Others are still struggling to hit their 2012 targets and several companies said that further developments would depend on new technological breakthroughs or competition factors that were out of their hands.
M&S said there were “considerable food safety challenges” around further salt reduction for cooked and uncooked meats.
“In meals, global ingredients are inherently salty eg. fish sauce, soy sauce, and this therefore means that the targets are unachievable,” it said. “In speciality products such as burgers with toppings the salt levels are challenging again due to the ingredients used such as chorizo, which are products that are designed to offer customers restaurant equivalents.”
Aldi said that it was hamstrung by its business model which meant it was “commercially difficult” for it to reduce salt content independently.
“Aldi’s business model is based on offering a limited number of product lines (95% of which are own label) that are benchmarked against the market-leading brand because this is what our customers compare our range of products to.
“If Aldi reduces salt content while the leading brand equivalent does not, Aldi is competitively disadvantaged on taste and sales are likely to suffer,” it said.
“However, Aldi remains committed to reducing salt further and, as a result, plans to improve the percentage of categories that are 100% compliant during 2014.”
Alcohol unit reduction
A recent report by the DH suggested companies were well on their way towards hitting an industry pledge of removing one billion units of alcohol sold annually from the market by December 2015, mainly by introducing lower alcohol products. It showed 253 million units of alcohol had already been removed from the market, in part by reformulation in 2012.
Today’s report shows some have gone much further since then.
Heineken UK said it had exceeded its target of removing 100 million units from the market. At the end of March 2014, it had removed 155.7 million units, through such measures as reducing the abv of Strongbow and John Smith’s, as well as launching Foster’s Radler 2% abv last year.
In March Heineken launched two new 2.8% Bulmers variants, a new Radler Lime & Ginger 2% variant and a new zero-alcohol Radler.
Diageo said its “innovation pipeline” was continuing to develop and launch lower-alcohol wine and wine-based drinks following the reduction in strength of its Blossom Hill white wine (currently the UK’s biggest-selling white wine), by 0.5%, from 12% to 11.5% abv.

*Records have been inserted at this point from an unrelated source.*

Lemma key_lt_irrefl a : ¬ key_lt a a.
Proof. unfold key_lt. lia. Qed.

Lemma key_lt_trans a b c : key_lt a b → key_lt b c → key_lt a c.
Proof. unfold key_lt. lia. Qed.

Lemma key_lt_asym a b : key_lt a b → ¬ key_lt b a.
Proof. unfold key_lt. lia. Qed.

(** On numbers other than NaN, IEEE comparison is the comparison of keys. *)
Lemma SFcompare_key x y :
  is_nan x = false → is_nan y = false →
  SFcompare x y = Some (key_compare (sf_key x) (sf_key y)).
Proof.
  destruct x as [[]|[]| |[] m1 e1], y as [[]|[]| |[] m2 e2]; try done; intros _ _;
    unfold key_compare; simpl; f_equal.
  rewrite Z.compare_opp, (Z.compare_antisym e1 e2).
  by destruct (e1 ?= e2).
Qed.

Lemma SFcompare_nan_l y : SFcompare nan y = None.
Proof. done. Qed.

Lemma SFcompare_nan_r x : SFcompare x nan = None.
Proof. by destruct x as [[]|[]| |[]]. Qed.

Lemma num_ltb_key x y :
  num_ltb x y = true ↔
  is_nan x = false ∧ is_nan y = false ∧ key_lt (sf_key x) (sf_key y).
Proof.
  unfold num_ltb, SFltb. destruct (is_nan x) eqn:Hx.
  { destruct x; try done. split; [done | by intros [? _]]. }
  destruct (is_nan y) eqn:Hy.
  { destruct y; try done. rewrite SFcompare_nan_r. split; [done | by intros (_ & ? & _)]. }
  rewrite SFcompare_key by done.
  destruct (key_compare_spec (sf_key x) (sf_key y)) as [E|L|G]; split; try done.
  - intros (_ & _ & H). rewrite E in H. by apply key_lt_irrefl in H.
  - intros (_ & _ & H). by apply key_lt_asym in H.
Qed.

Lemma num_leb_key x y :
  num_leb x y = true ↔
  is_nan x = false ∧ is_nan y = false ∧ ¬ key_lt (sf_key y) (sf_key x).
Proof.
  unfold num_leb, SFleb. destruct (is_nan x) eqn:Hx.
  { destruct x; try done. split; [done | by intros [? _]]. }
  destruct (is_nan y) eqn:Hy.
  { destruct y; try done. rewrite SFcompare_nan_r. split; [done | by intros (_ & ? & _)]. }
  rewrite SFcompare_key by done.
  destruct (key_compare_spec (sf_key x) (sf_key y)) as [E|L|G]; split; try done.
  - intros _. split_and!; [done..|]. rewrite E. apply key_lt_irrefl.
  - intros _. split_and!; [done..|]. by apply key_lt_asym.
  - by intros (_ & _ & H).
Qed.

Lemma num_leb_refl x : is_nan x = false → num_leb x x = true.
Proof. intros. apply num_leb_key. split_and!; [done..|apply key_lt_irrefl]. Qed.

Lemma num_leb_trans x y z : num_leb x y = true → num_leb y z = true → num_leb x z = true.
Proof.
  rewrite !num_leb_key. intros (? & ? & H1) (? & ? & H2). split_and!; [done..|].
  unfold key_lt in *. lia.
Qed.

Lemma num_ltb_leb x y : num_ltb x y = true → num_leb x y = true.
Proof.
  rewrite num_ltb_key, num_leb_key. intros (? & ? & H). split_and!; [done..|].
  by apply key_lt_asym.
Qed.

(** Two numbers other than NaN are comparable. *)
Lemma num_leb_total x y :
  is_nan x = false → is_nan y = false → num_ltb y x = false → num_leb x y = true.
Proof.
  intros Hx Hy H. apply num_leb_key. split_and!; [done..|]. intros L.
  assert (num_ltb y x = true) by by apply num_ltb_key. congruence.
Qed.

Lemma num_leb_false x y :
  is_nan x = false → is_nan y = false → num_leb x y = false → num_ltb y x = true.
Proof.
  intros Hx Hy H. destruct (num_ltb y x) eqn:E; [done|].
  by rewrite (num_leb_total x y) in H.
Qed.

Lemma num_ltb_nan_l y : num_ltb nan y = false.
Proof. done. Qed.

Lemma num_leb_nan_r x : num_leb x nan = false.
Proof. unfold num_leb, SFleb. by rewrite SFcompare_nan_r. Qed.

End order_facts.

(** ** Facts on [Math.min] and [Math.max] *)

Section minmax_facts.
Implicit Types (x y a b : number).

Lemma math_min_nan args : existsb is_nan args = true → math_min args = nan.
Proof. unfold math_min. by intros ->. Qed.

Lemma math_max_nan args : existsb is_nan args = true → math_max args = nan.
Proof. unfold math_max. by intros ->. Qed.

Lemma min_step_pinf a : is_nan a = false → min_step pinf a = a.
Proof. by destruct a as [[]|[]| |[]]. Qed.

It added that its lower-strength variant of Guinness, Guinness Mid-Strength – at 2.8% abv – had continued to grow, with volume sales increasing by 39.2% compared to last year, helped by distribution within Waitrose.
Carlsberg said it had removed 35 million units, by launching a 2.8% abv beer, Carlsberg Citrus, and had plans for a second variant in 2014.
Asda said “national delisting measures”, including scrapping own-brand 2lt pear cider and reducing the abv of some own-brand products, as well as significantly increasing the space it gives to lower-abv products, had led to “significant unit reductions in our portfolio”.
Sainsbury’s said it would continue to work towards its 2020 target of doubling the sales of lower alcohol wine and reducing the average alcohol content of own-brand wine, beer and cider.
Waitrose said its decision to stop selling Waitrose Reserve Cider from September 2012 had removed 229,600 units in 2013 alone, with all premium ciders it sold now below 8% abv.
A Department of Health spokesperson said: “These returns show that by working in partnership with industry, we are making real progress towards getting the nation into healthy habits for life.
“It is very encouraging to see so many companies getting behind the Responsibility Deal and there are so many other excellent examples of what is being done… We know there remains more to be done. We congratulate our industry partners on the successes we have seen in this year’s Responsibility Deal returns and hope it helps to encourage others to take action too.”